Lemma full_scan_Ok rd uk r dv : FileOk rd -> full_scan rd uk r dv = Ok (find_visible (rows_of rd) 0 uk r dv).
Proof. intros H. unfold full_scan. by rewrite read_all_Ok. Qed.

Lemma index_lookup_full_scan rd idx raw uk r dv :
  FileOk rd -> K uk -> Valid idx raw -> pages_ok (rows_of rd) (KvIndex.keys [] raw) ->
  index_lookup rd idx uk r dv = Ok (find_visible (rows_of rd) 0 uk r dv).
Proof.
  intros H Huk V HP. rewrite <- full_scan_Ok by done. unfold index_lookup.
  assert (Hfind : find_page_with_next idx (probe_key uk) = Ok (page_of (probe_key uk) (KvIndex.keys [] raw))).
  { destruct raw as [|r0 raw]; [|by apply find_page_of; [..|eapply pages_sorted]].
    unfold find_page_with_next. by rewrite (v_num _ _ V). }
  rewrite Hfind, Ok_bind. destruct (page_of _ _) as [[loc next]|] eqn:Ep; [|done].
  destruct (page_of_spec rd _ _ _ _ H HP Ep) as (k & Hin & Hle & Hnext).
  destruct HP as [_ HP]. rewrite Forall_forall in HP.
  destruct (HP _ Hin) as (H0 & x & Hx & Ek). cbn in H0, Hx, Ek. subst k.
  destruct (read_page rd loc next H0 (lookup_lt_Some _ _ _ Hx) Hnext (fo_holds _ H))
    as (n & Hn & -> & _ & Hbound & _). rewrite Ok_bind.
  assert (Ehd : take n (drop (Z.to_nat (first_row_index loc)) (rows_of rd))
                = x :: take (n - 1) (drop (S (Z.to_nat (first_row_index loc))) (rows_of rd))).
  { rewrite (drop_S _ _ _ Hx). destruct n; [lia|]. cbn. by rewrite Nat.sub_0_r. }
  set (page := take n (drop (Z.to_nat (first_row_index loc)) (rows_of rd))) in *.
  destruct (find_visible page (first_row_index loc) uk r dv) as [hit|] eqn:Ev; [|done].
  destruct (_ && _) eqn:Eg; [done|]. rewrite full_scan_Ok by done. f_equal. symmetry.
  eapply (page_hit rd uk (Z.to_nat (first_row_index loc)) n x);
    [done..| |done|by rewrite Z2Nat.id].
  rewrite Ehd in Eg. destruct x as [ik row]. apply andb_false_iff in Eg as [E|E].
  - left. apply Z.ltb_ge in E. lia.
  - right. intros E'. apply bytes_eqb_spec in E'. cbn in E'. congruence.
Qed.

_WORK TO BE COMPLETED_: Print the material in full, exactly as written.

_EXPECTED ANSWER_:
Lemma full_scan_Ok rd uk r dv : FileOk rd -> full_scan rd uk r dv = Ok (find_visible (rows_of rd) 0 uk r dv).
Proof. intros H. unfold full_scan. by rewrite read_all_Ok. Qed.

Lemma index_lookup_full_scan rd idx raw uk r dv :
  FileOk rd -> K uk -> Valid idx raw -> pages_ok (rows_of rd) (KvIndex.keys [] raw) ->
  index_lookup rd idx uk r dv = Ok (find_visible (rows_of rd) 0 uk r dv).
Proof.
  intros H Huk V HP. rewrite <- full_scan_Ok by done. unfold index_lookup.
  assert (Hfind : find_page_with_next idx (probe_key uk) = Ok (page_of (probe_key uk) (KvIndex.keys [] raw))).
  { destruct raw as [|r0 raw]; [|by apply find_page_of; [..|eapply pages_sorted]].
    unfold find_page_with_next. by rewrite (v_num _ _ V). }
  rewrite Hfind, Ok_bind. destruct (page_of _ _) as [[loc next]|] eqn:Ep; [|done].
  destruct (page_of_spec rd _ _ _ _ H HP Ep) as (k & Hin & Hle & Hnext).
  destruct HP as [_ HP]. rewrite Forall_forall in HP.
  destruct (HP _ Hin) as (H0 & x & Hx & Ek). cbn in H0, Hx, Ek. subst k.
  destruct (read_page rd loc next H0 (lookup_lt_Some _ _ _ Hx) Hnext (fo_holds _ H))
    as (n & Hn & -> & _ & Hbound & _). rewrite Ok_bind.
  assert (Ehd : take n (drop (Z.to_nat (first_row_index loc)) (rows_of rd))
                = x :: take (n - 1) (drop (S (Z.to_nat (first_row_index loc))) (rows_of rd))).
  { rewrite (drop_S _ _ _ Hx). destruct n; [lia|]. cbn. by rewrite Nat.sub_0_r. }
  set (page := take n (drop (Z.to_nat (first_row_index loc)) (rows_of rd))) in *.
  destruct (find_visible page (first_row_index loc) uk r dv) as [hit|] eqn:Ev; [|done].
  destruct (_ && _) eqn:Eg; [done|]. rewrite full_scan_Ok by done. f_equal. symmetry.
  eapply (page_hit rd uk (Z.to_nat (first_row_index loc)) n x);
    [done..| |done|by rewrite Z2Nat.id].
  rewrite Ehd in Eg. destruct x as [ik row]. apply andb_false_iff in Eg as [E|E].
  - left. apply Z.ltb_ge in E. lia.
  - right. intros E'. apply bytes_eqb_spec in E'. cbn in E'. congruence.
Qed.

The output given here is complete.